Brief: Nothing in the records may be dropped. Retype them all exactly.

Dataset records:
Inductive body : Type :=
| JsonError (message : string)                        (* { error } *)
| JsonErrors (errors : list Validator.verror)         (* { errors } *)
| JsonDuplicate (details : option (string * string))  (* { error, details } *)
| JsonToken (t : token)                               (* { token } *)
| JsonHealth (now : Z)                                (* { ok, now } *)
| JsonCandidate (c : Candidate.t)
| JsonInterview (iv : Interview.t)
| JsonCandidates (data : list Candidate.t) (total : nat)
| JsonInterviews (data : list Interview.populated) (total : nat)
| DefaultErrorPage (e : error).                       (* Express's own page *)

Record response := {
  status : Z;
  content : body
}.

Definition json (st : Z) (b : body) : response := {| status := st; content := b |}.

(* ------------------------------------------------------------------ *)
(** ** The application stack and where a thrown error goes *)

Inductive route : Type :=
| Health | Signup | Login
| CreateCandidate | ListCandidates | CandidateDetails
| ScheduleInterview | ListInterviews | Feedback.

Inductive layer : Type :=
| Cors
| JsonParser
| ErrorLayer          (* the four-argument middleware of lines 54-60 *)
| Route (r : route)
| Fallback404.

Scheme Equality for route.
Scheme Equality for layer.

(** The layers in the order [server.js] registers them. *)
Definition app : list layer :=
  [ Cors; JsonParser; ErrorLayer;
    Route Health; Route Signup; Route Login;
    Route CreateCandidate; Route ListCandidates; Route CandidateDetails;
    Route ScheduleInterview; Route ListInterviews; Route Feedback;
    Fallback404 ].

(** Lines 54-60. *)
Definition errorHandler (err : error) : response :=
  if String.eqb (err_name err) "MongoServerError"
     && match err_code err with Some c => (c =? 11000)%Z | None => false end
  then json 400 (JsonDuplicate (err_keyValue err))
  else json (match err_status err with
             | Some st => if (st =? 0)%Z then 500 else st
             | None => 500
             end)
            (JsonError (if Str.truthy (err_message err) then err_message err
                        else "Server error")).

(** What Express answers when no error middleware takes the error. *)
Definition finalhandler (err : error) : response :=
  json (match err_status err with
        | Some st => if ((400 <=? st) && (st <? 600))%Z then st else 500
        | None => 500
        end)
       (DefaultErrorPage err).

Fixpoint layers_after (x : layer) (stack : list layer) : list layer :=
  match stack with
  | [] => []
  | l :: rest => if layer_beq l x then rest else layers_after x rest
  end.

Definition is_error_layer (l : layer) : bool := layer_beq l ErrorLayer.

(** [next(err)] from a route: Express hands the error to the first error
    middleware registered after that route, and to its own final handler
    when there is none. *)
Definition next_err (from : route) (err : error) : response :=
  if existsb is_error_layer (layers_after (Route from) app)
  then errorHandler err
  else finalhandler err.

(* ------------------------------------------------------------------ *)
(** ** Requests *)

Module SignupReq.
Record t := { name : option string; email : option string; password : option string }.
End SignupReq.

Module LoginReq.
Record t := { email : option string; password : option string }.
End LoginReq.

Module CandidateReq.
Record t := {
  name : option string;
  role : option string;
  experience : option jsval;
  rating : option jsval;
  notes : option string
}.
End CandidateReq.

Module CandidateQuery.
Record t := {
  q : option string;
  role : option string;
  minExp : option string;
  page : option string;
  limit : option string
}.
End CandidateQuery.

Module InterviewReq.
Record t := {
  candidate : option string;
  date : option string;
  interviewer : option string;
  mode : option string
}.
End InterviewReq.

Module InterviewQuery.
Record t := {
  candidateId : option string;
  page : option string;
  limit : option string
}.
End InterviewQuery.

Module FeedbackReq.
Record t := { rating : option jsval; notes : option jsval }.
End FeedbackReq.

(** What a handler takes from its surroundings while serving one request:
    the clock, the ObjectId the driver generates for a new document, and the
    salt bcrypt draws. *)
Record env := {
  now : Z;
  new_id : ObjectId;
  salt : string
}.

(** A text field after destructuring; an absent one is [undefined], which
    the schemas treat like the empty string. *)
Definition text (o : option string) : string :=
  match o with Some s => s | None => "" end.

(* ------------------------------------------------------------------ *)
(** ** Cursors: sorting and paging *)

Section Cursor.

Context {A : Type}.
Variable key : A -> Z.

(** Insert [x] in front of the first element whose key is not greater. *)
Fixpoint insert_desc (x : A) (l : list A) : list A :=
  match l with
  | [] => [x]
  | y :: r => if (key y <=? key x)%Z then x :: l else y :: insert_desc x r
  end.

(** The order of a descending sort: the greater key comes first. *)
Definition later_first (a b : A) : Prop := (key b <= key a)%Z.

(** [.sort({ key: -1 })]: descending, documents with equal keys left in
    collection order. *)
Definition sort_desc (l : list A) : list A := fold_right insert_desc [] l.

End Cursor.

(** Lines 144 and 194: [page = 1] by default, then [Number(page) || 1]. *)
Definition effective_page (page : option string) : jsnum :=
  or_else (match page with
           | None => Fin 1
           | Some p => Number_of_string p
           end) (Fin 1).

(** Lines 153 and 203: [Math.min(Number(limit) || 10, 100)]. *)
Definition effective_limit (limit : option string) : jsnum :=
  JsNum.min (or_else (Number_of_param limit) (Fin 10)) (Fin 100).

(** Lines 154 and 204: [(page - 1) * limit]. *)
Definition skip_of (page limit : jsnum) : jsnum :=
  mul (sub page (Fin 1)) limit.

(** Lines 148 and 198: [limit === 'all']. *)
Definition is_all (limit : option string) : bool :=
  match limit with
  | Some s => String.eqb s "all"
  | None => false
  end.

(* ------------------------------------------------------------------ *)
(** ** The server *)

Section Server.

Answer to this task:
Inductive body : Type :=
| JsonError (message : string)                        (* { error } *)
| JsonErrors (errors : list Validator.verror)         (* { errors } *)
| JsonDuplicate (details : option (string * string))  (* { error, details } *)
| JsonToken (t : token)                               (* { token } *)
| JsonHealth (now : Z)                                (* { ok, now } *)
| JsonCandidate (c : Candidate.t)
| JsonInterview (iv : Interview.t)
| JsonCandidates (data : list Candidate.t) (total : nat)
| JsonInterviews (data : list Interview.populated) (total : nat)
| DefaultErrorPage (e : error).                       (* Express's own page *)

Record response := {
  status : Z;
  content : body
}.

Definition json (st : Z) (b : body) : response := {| status := st; content := b |}.

(* ------------------------------------------------------------------ *)
(** ** The application stack and where a thrown error goes *)

Inductive route : Type :=
| Health | Signup | Login
| CreateCandidate | ListCandidates | CandidateDetails
| ScheduleInterview | ListInterviews | Feedback.

Inductive layer : Type :=
| Cors
| JsonParser
| ErrorLayer          (* the four-argument middleware of lines 54-60 *)
| Route (r : route)
| Fallback404.

Scheme Equality for route.
Scheme Equality for layer.

(** The layers in the order [server.js] registers them. *)
Definition app : list layer :=
  [ Cors; JsonParser; ErrorLayer;
    Route Health; Route Signup; Route Login;
    Route CreateCandidate; Route ListCandidates; Route CandidateDetails;
    Route ScheduleInterview; Route ListInterviews; Route Feedback;
    Fallback404 ].

(** Lines 54-60. *)
Definition errorHandler (err : error) : response :=
  if String.eqb (err_name err) "MongoServerError"
     && match err_code err with Some c => (c =? 11000)%Z | None => false end
  then json 400 (JsonDuplicate (err_keyValue err))
  else json (match err_status err with
             | Some st => if (st =? 0)%Z then 500 else st
             | None => 500
             end)
            (JsonError (if Str.truthy (err_message err) then err_message err
                        else "Server error")).

(** What Express answers when no error middleware takes the error. *)
Definition finalhandler (err : error) : response :=
  json (match err_status err with
        | Some st => if ((400 <=? st) && (st <? 600))%Z then st else 500
        | None => 500
        end)
       (DefaultErrorPage err).

Fixpoint layers_after (x : layer) (stack : list layer) : list layer :=
  match stack with
  | [] => []
  | l :: rest => if layer_beq l x then rest else layers_after x rest
  end.

Definition is_error_layer (l : layer) : bool := layer_beq l ErrorLayer.

(** [next(err)] from a route: Express hands the error to the first error
    middleware registered after that route, and to its own final handler
    when there is none. *)
Definition next_err (from : route) (err : error) : response :=
  if existsb is_error_layer (layers_after (Route from) app)
  then errorHandler err
  else finalhandler err.

(* ------------------------------------------------------------------ *)
(** ** Requests *)

Module SignupReq.
Record t := { name : option string; email : option string; password : option string }.
End SignupReq.

Module LoginReq.
Record t := { email : option string; password : option string }.
End LoginReq.

Module CandidateReq.
Record t := {
  name : option string;
  role : option string;
  experience : option jsval;
  rating : option jsval;
  notes : option string
}.
End CandidateReq.

Module CandidateQuery.
Record t := {
  q : option string;
  role : option string;
  minExp : option string;
  page : option string;
  limit : option string
}.
End CandidateQuery.

Module InterviewReq.
Record t := {
  candidate : option string;
  date : option string;
  interviewer : option string;
  mode : option string
}.
End InterviewReq.

Module InterviewQuery.
Record t := {
  candidateId : option string;
  page : option string;
  limit : option string
}.
End InterviewQuery.

Module FeedbackReq.
Record t := { rating : option jsval; notes : option jsval }.
End FeedbackReq.

(** What a handler takes from its surroundings while serving one request:
    the clock, the ObjectId the driver generates for a new document, and the
    salt bcrypt draws. *)
Record env := {
  now : Z;
  new_id : ObjectId;
  salt : string
}.

(** A text field after destructuring; an absent one is [undefined], which
    the schemas treat like the empty string. *)
Definition text (o : option string) : string :=
  match o with Some s => s | None => "" end.

(* ------------------------------------------------------------------ *)
(** ** Cursors: sorting and paging *)

Section Cursor.

Context {A : Type}.
Variable key : A -> Z.

(** Insert [x] in front of the first element whose key is not greater. *)
Fixpoint insert_desc (x : A) (l : list A) : list A :=
  match l with
  | [] => [x]
  | y :: r => if (key y <=? key x)%Z then x :: l else y :: insert_desc x r
  end.

(** The order of a descending sort: the greater key comes first. *)
Definition later_first (a b : A) : Prop := (key b <= key a)%Z.

(** [.sort({ key: -1 })]: descending, documents with equal keys left in
    collection order. *)
Definition sort_desc (l : list A) : list A := fold_right insert_desc [] l.

End Cursor.

(** Lines 144 and 194: [page = 1] by default, then [Number(page) || 1]. *)
Definition effective_page (page : option string) : jsnum :=
  or_else (match page with
           | None => Fin 1
           | Some p => Number_of_string p
           end) (Fin 1).

(** Lines 153 and 203: [Math.min(Number(limit) || 10, 100)]. *)
Definition effective_limit (limit : option string) : jsnum :=
  JsNum.min (or_else (Number_of_param limit) (Fin 10)) (Fin 100).

(** Lines 154 and 204: [(page - 1) * limit]. *)
Definition skip_of (page limit : jsnum) : jsnum :=
  mul (sub page (Fin 1)) limit.

(** Lines 148 and 198: [limit === 'all']. *)
Definition is_all (limit : option string) : bool :=
  match limit with
  | Some s => String.eqb s "all"
  | None => false
  end.

(* ------------------------------------------------------------------ *)
(** ** The server *)

Section Server.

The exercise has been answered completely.